Segment Open
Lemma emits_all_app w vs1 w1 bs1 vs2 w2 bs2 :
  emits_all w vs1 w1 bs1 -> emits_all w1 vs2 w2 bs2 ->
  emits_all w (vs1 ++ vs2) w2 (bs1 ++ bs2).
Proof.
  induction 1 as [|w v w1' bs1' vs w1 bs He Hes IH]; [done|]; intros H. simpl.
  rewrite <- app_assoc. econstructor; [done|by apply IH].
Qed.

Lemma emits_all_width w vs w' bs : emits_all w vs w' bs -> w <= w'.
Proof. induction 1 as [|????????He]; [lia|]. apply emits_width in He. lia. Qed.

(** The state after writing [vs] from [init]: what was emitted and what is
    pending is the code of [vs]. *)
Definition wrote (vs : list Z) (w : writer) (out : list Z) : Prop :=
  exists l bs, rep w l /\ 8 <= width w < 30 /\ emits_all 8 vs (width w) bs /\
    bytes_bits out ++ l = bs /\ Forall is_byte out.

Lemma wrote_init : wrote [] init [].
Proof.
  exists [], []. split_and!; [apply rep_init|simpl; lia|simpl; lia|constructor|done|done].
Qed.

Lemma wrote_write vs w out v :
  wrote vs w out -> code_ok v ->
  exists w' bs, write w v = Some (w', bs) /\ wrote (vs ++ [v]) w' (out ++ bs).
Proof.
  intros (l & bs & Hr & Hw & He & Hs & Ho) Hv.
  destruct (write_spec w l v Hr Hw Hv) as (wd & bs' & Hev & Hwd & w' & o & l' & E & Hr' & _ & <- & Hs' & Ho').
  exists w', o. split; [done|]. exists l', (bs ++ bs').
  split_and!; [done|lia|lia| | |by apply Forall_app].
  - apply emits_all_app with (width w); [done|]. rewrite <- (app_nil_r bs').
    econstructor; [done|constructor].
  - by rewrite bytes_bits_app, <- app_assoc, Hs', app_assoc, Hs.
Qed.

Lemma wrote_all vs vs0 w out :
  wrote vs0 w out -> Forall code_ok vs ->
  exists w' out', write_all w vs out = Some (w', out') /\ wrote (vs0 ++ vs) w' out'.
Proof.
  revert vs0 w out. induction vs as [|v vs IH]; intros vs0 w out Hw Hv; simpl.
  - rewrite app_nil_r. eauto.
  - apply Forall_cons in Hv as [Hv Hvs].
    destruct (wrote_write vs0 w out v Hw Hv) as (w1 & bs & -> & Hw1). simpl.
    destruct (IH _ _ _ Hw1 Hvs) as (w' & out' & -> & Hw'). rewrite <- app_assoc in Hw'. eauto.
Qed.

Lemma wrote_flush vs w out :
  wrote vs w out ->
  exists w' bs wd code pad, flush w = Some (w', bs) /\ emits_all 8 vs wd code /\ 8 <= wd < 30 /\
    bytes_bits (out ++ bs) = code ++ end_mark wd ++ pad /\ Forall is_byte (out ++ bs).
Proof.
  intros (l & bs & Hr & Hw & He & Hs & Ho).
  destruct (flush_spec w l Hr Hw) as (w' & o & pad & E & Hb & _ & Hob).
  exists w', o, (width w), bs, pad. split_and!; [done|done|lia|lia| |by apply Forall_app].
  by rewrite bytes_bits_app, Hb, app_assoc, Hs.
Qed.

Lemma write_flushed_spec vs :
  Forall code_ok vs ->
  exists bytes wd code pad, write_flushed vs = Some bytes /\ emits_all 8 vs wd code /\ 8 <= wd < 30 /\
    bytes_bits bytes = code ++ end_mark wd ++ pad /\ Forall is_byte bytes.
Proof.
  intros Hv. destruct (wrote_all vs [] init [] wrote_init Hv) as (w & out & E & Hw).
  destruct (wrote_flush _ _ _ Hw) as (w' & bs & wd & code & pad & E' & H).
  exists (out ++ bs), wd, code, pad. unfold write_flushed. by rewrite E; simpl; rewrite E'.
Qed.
Segment Closed
What the task requires: Bring together all lines from the listing that contain the word "simpl".

Expected answer:
  induction 1 as [|w v w1' bs1' vs w1 bs He Hes IH]; [done|]; intros H. simpl.
  exists [], []. split_and!; [apply rep_init|simpl; lia|simpl; lia|constructor|done|done].
  revert vs0 w out. induction vs as [|v vs IH]; intros vs0 w out Hw Hv; simpl.
    destruct (wrote_write vs0 w out v Hw Hv) as (w1 & bs & -> & Hw1). simpl.
  exists (out ++ bs), wd, code, pad. unfold write_flushed. by rewrite E; simpl; rewrite E'.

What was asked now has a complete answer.